→ WORK REQUIRED:
Give back exactly the lines of the material below that start at the line containing "syscall (DeleteKey (key_id" and end at the line containing "match o with", and no others.

→ DATA FOR ANALYSIS:
Definition bind_rp_if_unset (id : bytes) : step PinToken CtapError unit :=
  token ← get_state;
  match rp (token_state token) with
  | None =>
      name ← ok_or (String256_try_from id) InvalidParameter;
      modify (with_rp (Some (mkRp name (sha256 id))))
  | Some _ => mret tt
  end;;
  require_valid_for_rp (ScopeRpId id).
End token.

(** ** The protocol state *)

(** [enum SharedSecret]. *)
Inductive SharedSecret :=
  | SS_V1 (key_id : KeyId)
  | SS_V2 (hmac_key_id aes_key_id : KeyId).

Record PinProtocolState := mkPinProtocolState {
  key_agreement_key : KeyId;
  shared_secret_slot : option SharedSecret;
  pin_token_v1 : option PinToken;
  pin_token_v2 : option PinToken;
}.

(** [pin_token(&self)], and the slot it borrows. *)
Definition pin_token (version : PinProtocolVersion) (s : PinProtocolState) : option PinToken :=
  match version with V1 => pin_token_v1 s | V2 => pin_token_v2 s end.
Definition set_pin_token (version : PinProtocolVersion) (token : option PinToken) (s : PinProtocolState)
  : PinProtocolState :=
  match version with
  | V1 => mkPinProtocolState (key_agreement_key s) (shared_secret_slot s) token (pin_token_v2 s)
  | V2 => mkPinProtocolState (key_agreement_key s) (shared_secret_slot s) (pin_token_v1 s) token
  end.
Definition set_shared_secret (secret : option SharedSecret) (s : PinProtocolState) : PinProtocolState :=
  mkPinProtocolState (key_agreement_key s) secret (pin_token_v1 s) (pin_token_v2 s).
Definition set_key_agreement_key (key : KeyId) (s : PinProtocolState) : PinProtocolState :=
  mkPinProtocolState key (shared_secret_slot s) (pin_token_v1 s) (pin_token_v2 s).

Section shared_secret.
Context {T : Type} `{FidoClient T}.

Definition aes_key_id (secret : SharedSecret) : KeyId :=
  match secret with SS_V1 key_id => key_id | SS_V2 _ aes => aes end.
Definition hmac_key_id (secret : SharedSecret) : KeyId :=
  match secret with SS_V1 key_id => key_id | SS_V2 hmac _ => hmac end.

Definition generate_iv (secret : SharedSecret) : f_step (T := T) bytes :=
  match secret with
  | SS_V1 _ => mret (zeros 16)
  | SS_V2 _ _ => syscall (RandomBytes 16)
  end.

(** The IV in front of the ciphertext, where [resize_zero] may run out of capacity. *)
Definition prepend_iv (secret : SharedSecret) (iv ciphertext : bytes) : f_step (T := T) bytes :=
  match secret with
  | SS_V1 _ => mret ciphertext
  | SS_V2 _ _ =>
      assert_that (length iv + length ciphertext <=? MAX_MESSAGE_LENGTH)%nat;;
      mret (iv ++ ciphertext)
  end.

Definition encrypt (secret : SharedSecret) (data : bytes) : f_step (T := T) bytes :=
  iv ← generate_iv secret;
  ciphertext ← syscall (EncryptCbc (aes_key_id secret) data iv);
  prepend_iv secret iv ciphertext.

Definition wrap (secret : SharedSecret) (key : KeyId) : f_step (T := T) bytes :=
  iv ← generate_iv secret;
  wrapped_key ← syscall (WrapKeyCbc (aes_key_id secret) key iv);
  prepend_iv secret iv wrapped_key.

Definition decrypt (secret : SharedSecret) (data : bytes) : f_step (T := T) (option bytes) :=
  let decrypt_from iv data :=
    reply ← ok_syscall (DecryptCbc (aes_key_id secret) data iv);
    mret (reply ≫= id) in
  match secret with
  | SS_V1 _ => decrypt_from [] data
  | SS_V2 _ _ =>
      if (length data <? 16)%nat then mret None
      else decrypt_from (take 16 data) (drop 16 data)
  end.

Definition delete_secret (secret : SharedSecret) : f_step (T := T) unit :=
  match secret with
  | SS_V1 key_id => syscall (DeleteKey key_id);; mret tt
  | SS_V2 hmac aes => syscall (DeleteKey hmac);; syscall (DeleteKey aes);; mret tt
  end.
End shared_secret.

Section protocol.
Context {T : Type} `{FidoCrates, Sha256, FidoClient T}.

(** The protocol beside the client. *)
Definition t_step : Type → Type := step (PinProtocolState * T) CtapError.
Definition client {A} (c : f_step (T := T) A) : t_step A := on_client c.

Definition generate_key_agreement_key : f_step (T := T) KeyId := syscall GenerateP256PrivateKey.

Definition PinProtocolState_new : f_step (T := T) PinProtocolState :=
  key ← generate_key_agreement_key;
  mret (mkPinProtocolState key None None None).

Definition delete_token (token : PinToken) : f_step (T := T) unit :=
  syscall (DeleteKey (key_id token));; mret tt.

Definition delete_option {X} (delete : X → f_step (T := T) unit) (o : option X) : f_step (T := T) unit :=
  match o with Some x => delete x | None => mret tt end.

Definition PinProtocolState_reset (s : PinProtocolState) : f_step (T := T) unit :=
  delete_option delete_token (pin_token_v1 s);;
  delete_option delete_token (pin_token_v2 s);;
  syscall (DeleteKey (key_agreement_key s));;
  delete_option delete_secret (shared_secret_slot s).

(** [for slot in [&mut self.pin_token_v1, &mut self.pin_token_v2]]. *)
Definition observe_slot (now : Z) (version : PinProtocolVersion) : t_step bool :=
  slot ← field (pin_token version);
  match slot with
  | None => mret false
  | Some token =>
      let token := on_token_state (observe now) token in
      assign (set_pin_token version (Some token));;
      if negb (is_in_use (token_state token)) then
        assign (set_pin_token version None);;
        client (delete_token token);;
        mret true
      else mret false
  end.
Definition state_observe_usage_timer (now : Z) : t_step bool :=
  expired1 ← observe_slot now V1;
  expired2 ← observe_slot now V2;
  mret (expired1 || expired2).

Definition reset_slot (version : PinProtocolVersion) : t_step unit :=
  slot ← field (pin_token version);
  assign (set_pin_token version None);;
  client (delete_option delete_token slot).
Definition reset_pin_tokens : t_step unit := reset_slot V1;; reset_slot V2.

Definition consume_token (token : PinToken) : PinToken :=
  on_token_state (λ s, mkPinTokenState (Z.land (permissions s) LARGE_BLOB_WRITE) (rp s) false false
    (is_in_use s) (issued_at s) (last_observed s) (has_been_used s)) token.
Definition consume_user_presence (s : PinProtocolState) : PinProtocolState :=
  mkPinProtocolState (key_agreement_key s) (shared_secret_slot s)
    (consume_token <$> pin_token_v1 s) (consume_token <$> pin_token_v2 s).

→ RESULT:
  syscall (DeleteKey (key_id token));; mret tt.

Definition delete_option {X} (delete : X → f_step (T := T) unit) (o : option X) : f_step (T := T) unit :=
  match o with Some x => delete x | None => mret tt end.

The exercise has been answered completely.